AI Article Synopsis

  • Animal communication often involves alarm calls that trigger similar reactions to what they represent, but the auditory response in black-capped chickadees shows a unique pattern when responding to threat calls compared to their referents.
  • A study on red-winged blackbirds revealed that their auditory brain reacts differently to the actual calls of cowbirds and the alarm calls from yellow warblers, suggesting that the perception of these calls does not correspond at the genetic level.
  • Findings indicate that blackbirds show higher gene expression responses to direct threats compared to alarm calls, indicating a lack of perceptual equivalence in their auditory processing concerning these types of sounds.

Article Abstract

In animal communication, functionally referential alarm calls elicit the same behavioral responses as their referents, despite their typically distinct bioacoustic traits. Yet the auditory forebrain in at least one songbird species, the black-capped chickadee Poecile atricapillus, responds similarly to threat calls and their referent predatory owl calls, as assessed by immediate early gene responses in the secondary auditory forebrain nuclei. Whether and where in the brain such perceptual and cognitive equivalence is processed remains to be understood in most other avian systems.
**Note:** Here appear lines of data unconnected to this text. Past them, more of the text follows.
Definition format_telegram_html (h : KolHit) (token_label : option text) (now_secs : Z) : text :=
  str "🟢 <b>PENDING</b> · BSC" ++ [newline; newline] ++
  str (unwrap_or (kol_emoji h) "🐐"%string) ++ str " <b>KOL " ++ html_escape (str (kol_name h)) ++
  str "</b>" ++ group_part h ++ [newline] ++ body_part h ++ token_line h token_label ++ decoded_line h ++
  dest_line h ++ [newline] ++ meta_line h now_secs.

(** [build_inline_keyboard]. *)
Definition button (label url : text) : json :=
  JObject [(str "text", JString label); (str "url", JString url)].
Definition build_inline_keyboard (h : KolHit) : json :=
  let tx_btn := button (str "🔍 BscScan tx") (str "https://bscscan.com/tx/" ++ str (tx_hash h)) in
  let from_btn := button (str "👤 " ++ str (kol_name h))
                    (str "https://bscscan.com/address/" ++ str (from_addr h)) in
  let to_btn :=
    match to_addr h with
    | Some to =>
        [button (str "🎯 " ++ match to_label h with Some l => str l | None => short_addr (str to) end)
                (str "https://bscscan.com/address/" ++ str to)]
    | None => []
    end in
  JArray [JArray [tx_btn]; JArray (from_btn :: to_btn)].

(** ** Sending *)

Inductive tg_reply : Type :=
| TgSuccess
| TgStatus (code : Z) (body : option json)
| TgError.

Definition parse_retry_after (body : option json) : option Z :=
  v ← body; p ← get "parameters" v; n ← get "retry_after" p; as_u64 n.

(** [send_one]: the replies of the requests, in turn; the seconds slept, the
    requests made, and whether the message was accepted. *)
Fixpoint send_attempts (attempts : list Z) (replies : nat → tg_reply) (n : nat) : list Z * nat * bool :=
  match attempts with
  | [] => ([], n, false)
  | attempt :: rest =>
      match replies n with
      | TgSuccess => ([], S n, true)
      | TgStatus code body =>
          if (code =? 429) && (attempt =? 0) then
            let '(slept, m, ok) := send_attempts rest replies (S n) in
            (unwrap_or (parse_retry_after body) 5 :: slept, m, ok)
          else ([], S n, false)
      | TgError => ([], S n, false)
      end
  end.
Definition send_one (replies : nat → tg_reply) : list Z * nat * bool := send_attempts [0; 1] replies 0.

(** ** The dispatcher

    The token's symbol is looked up off the hot path, then the alert is sent. *)

Record Post : Type := {
  post_text : text; post_keyboard : json; post_requests : nat; post_accepted : bool }.

Record Dispatcher : Type := {
  td_cache : gmap Address Services.Resolver.CacheEntry;
  td_posts : list Post;
}.

(** A hit from the channel, with what the resolver's node and Telegram answer
    and the clocks. *)
Record Arrival : Type := {
  ar_hit : KolHit;
  ar_now : Z;
  ar_token : Services.Resolver.Replies;
  ar_done : Z;
  ar_secs : Z;
  ar_http : nat → tg_reply;
}.

(** The body of [run_telegram] for one hit; [resolver] says whether it was
    given a resolver. *)
Definition run_telegram (resolver : bool) (d : Dispatcher) (a : Arrival) : Dispatcher :=
  let '(cache, info) :=
    match resolver, token (ar_hit a) with
    | true, Some addr =>
        Services.Resolver.lookup (td_cache d) addr (ar_now a) (ar_token a) (ar_done a)
    | _, _ => (td_cache d, None)
    end in
  let token_label := (λ i, ascii_of_byte <$> Services.Resolver.ti_symbol i) <$> info in
  let '(_, n, ok) := send_one (ar_http a) in
  {| td_cache := cache;
     td_posts := td_posts d ++
       [{| post_text := format_telegram_html (ar_hit a) token_label (ar_secs a);
           post_keyboard := build_inline_keyboard (ar_hit a);
           post_requests := n; post_accepted := ok |}] |}.

Definition dispatched (resolver : bool) (d : Dispatcher) (hits : list Arrival) : Dispatcher :=
  foldl (run_telegram resolver) d hits.

(** ** Telegram's reading of the markup

    A tag opens with [<name>] or [<name attributes>] and closes with
    [</name>]; tags nest; the text between them holds neither bracket. *)

Inductive mode : Type := MText | MTag (read_ : text) | MAttr (name : text).

Definition open_or_close (stack : list text) (tag : text) : option (list text * mode) :=
  match tag with
  | "/"%char :: name =>
      match stack with
      | top :: stack => if bool_decide (top = name) then Some (stack, MText) else None
      | [] => None
      end
  | _ => Some (tag :: stack, MText)
  end.

Definition read_char (s : option (list text * mode)) (c : ascii) : option (list text * mode) :=
  '(stack, m) ← s;
  match m with
  | MText => if Ascii.eqb c "<" then Some (stack, MTag [])
             else if Ascii.eqb c ">" then None else Some (stack, MText)
  | MTag t => if Ascii.eqb c "<" then None
              else if Ascii.eqb c ">" then open_or_close stack t
              else if Ascii.eqb c " " then Some (stack, MAttr t)
              else Some (stack, MTag (t ++ [c]))
  | MAttr t => if Ascii.eqb c "<" then None
               else if Ascii.eqb c ">" then Some (t :: stack, MText) else Some (stack, MAttr t)
  end.

Definition markup (s : option (list text * mode)) (t : text) : option (list text * mode) :=
  foldl read_char s t.

(** Readable from an empty stack to an empty stack. *)
Definition well_formed (t : text) : Prop := markup (Some ([], MText)) t = Some ([], MText).

(** No brackets. *)
Definition plain (t : text) : Prop := Forall (λ c, c ≠ "<"%char ∧ c ≠ ">"%char) t.

(** The entities read back. *)
Fixpoint unescape (s : text) : text :=
  match s with
  | "&"%char :: "a"%char :: "m"%char :: "p"%char :: ";"%char :: r => "&"%char :: unescape r
  | "&"%char :: "l"%char :: "t"%char :: ";"%char :: r => "<"%char :: unescape r
  | "&"%char :: "g"%char :: "t"%char :: ";"%char :: r => ">"%char :: unescape r
  | c :: r => c :: unescape r
  | [] => []
  end.

(** ** Lemmas *)

(** The three passes are one: the entities hold none of the later brackets,
    and the ampersands they add come after the pass over ampersands. *)
Lemma html_escape_one_pass s : html_escape s = s ≫= escape_char.
Proof.
  induction s as [|c s IH]; [done|]. unfold html_escape, replace in *.
  cbn [mbind list_bind]. rewrite !bind_app, IH. f_equal. unfold escape_char.
  destruct (Ascii.eqb_spec c "&"); [by subst|]. cbn [mbind list_bind].
  destruct (Ascii.eqb_spec c "<"); [by subst|]. cbn [mbind list_bind].
  rewrite app_nil_r. cbn [mbind list_bind]. by rewrite app_nil_r.
Qed.

Lemma plain_app a b : plain (a ++ b) ↔ plain a ∧ plain b.
Proof. apply Forall_app. Qed.

Lemma html_escape_plain s : plain (html_escape s).
Proof.
  rewrite html_escape_one_pass. induction s as [|c s IH]; [constructor|].
  cbn [mbind list_bind]. apply plain_app. split; [|done]. unfold escape_char.
  destruct (Ascii.eqb_spec c "&"); [by repeat constructor|].
  destruct (Ascii.eqb_spec c "<"); [by repeat constructor|].
  destruct (Ascii.eqb_spec c ">"); by repeat constructor.
Qed.

Lemma markup_app s a b : markup s (a ++ b) = markup (markup s a) b.
Proof. apply foldl_app. Qed.

Lemma markup_plain stack t : plain t → markup (Some (stack, MText)) t = Some (stack, MText).
Proof.
  induction 1 as [|c t [Hl Hg] _ IH]; [done|]. unfold markup in *. cbn [foldl read_char mbind option_bind].
  destruct (Ascii.eqb_spec c "<"); [done|]. by destruct (Ascii.eqb_spec c ">").
Qed.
Here, we studied the functional neurogenomic (non-) equivalence of acoustic threat stimuli perception by the red-winged blackbird Agelaius phoeniceus in response to the actual calls of the obligate brood parasitic brown-headed cowbird Molothrus ater and the referential anti-parasitic alarm calls of the yellow warbler Setophaga petechia, upon which the blackbird is known to eavesdrop. Using RNA-sequencing from neural tissue in the auditory lobule (primary and secondary auditory nuclei combined), in contrast to previous findings, we found significant differences in the gene expression profiles of both an immediate early gene, ZENK (egr-1), and other song-system relevant gene-products in blackbirds responding to cowbird vs. warbler calls. In turn, direct cues of threats (including conspecific intruder calls and nest-predator calls) elicited higher ZENK and other differential gene expression patterns compared to harmless heterospecific calls. These patterns are consistent with a perceptual non-equivalence in the auditory forebrain of adult male red-winged blackbirds in response to referential calls and the calls of their referents.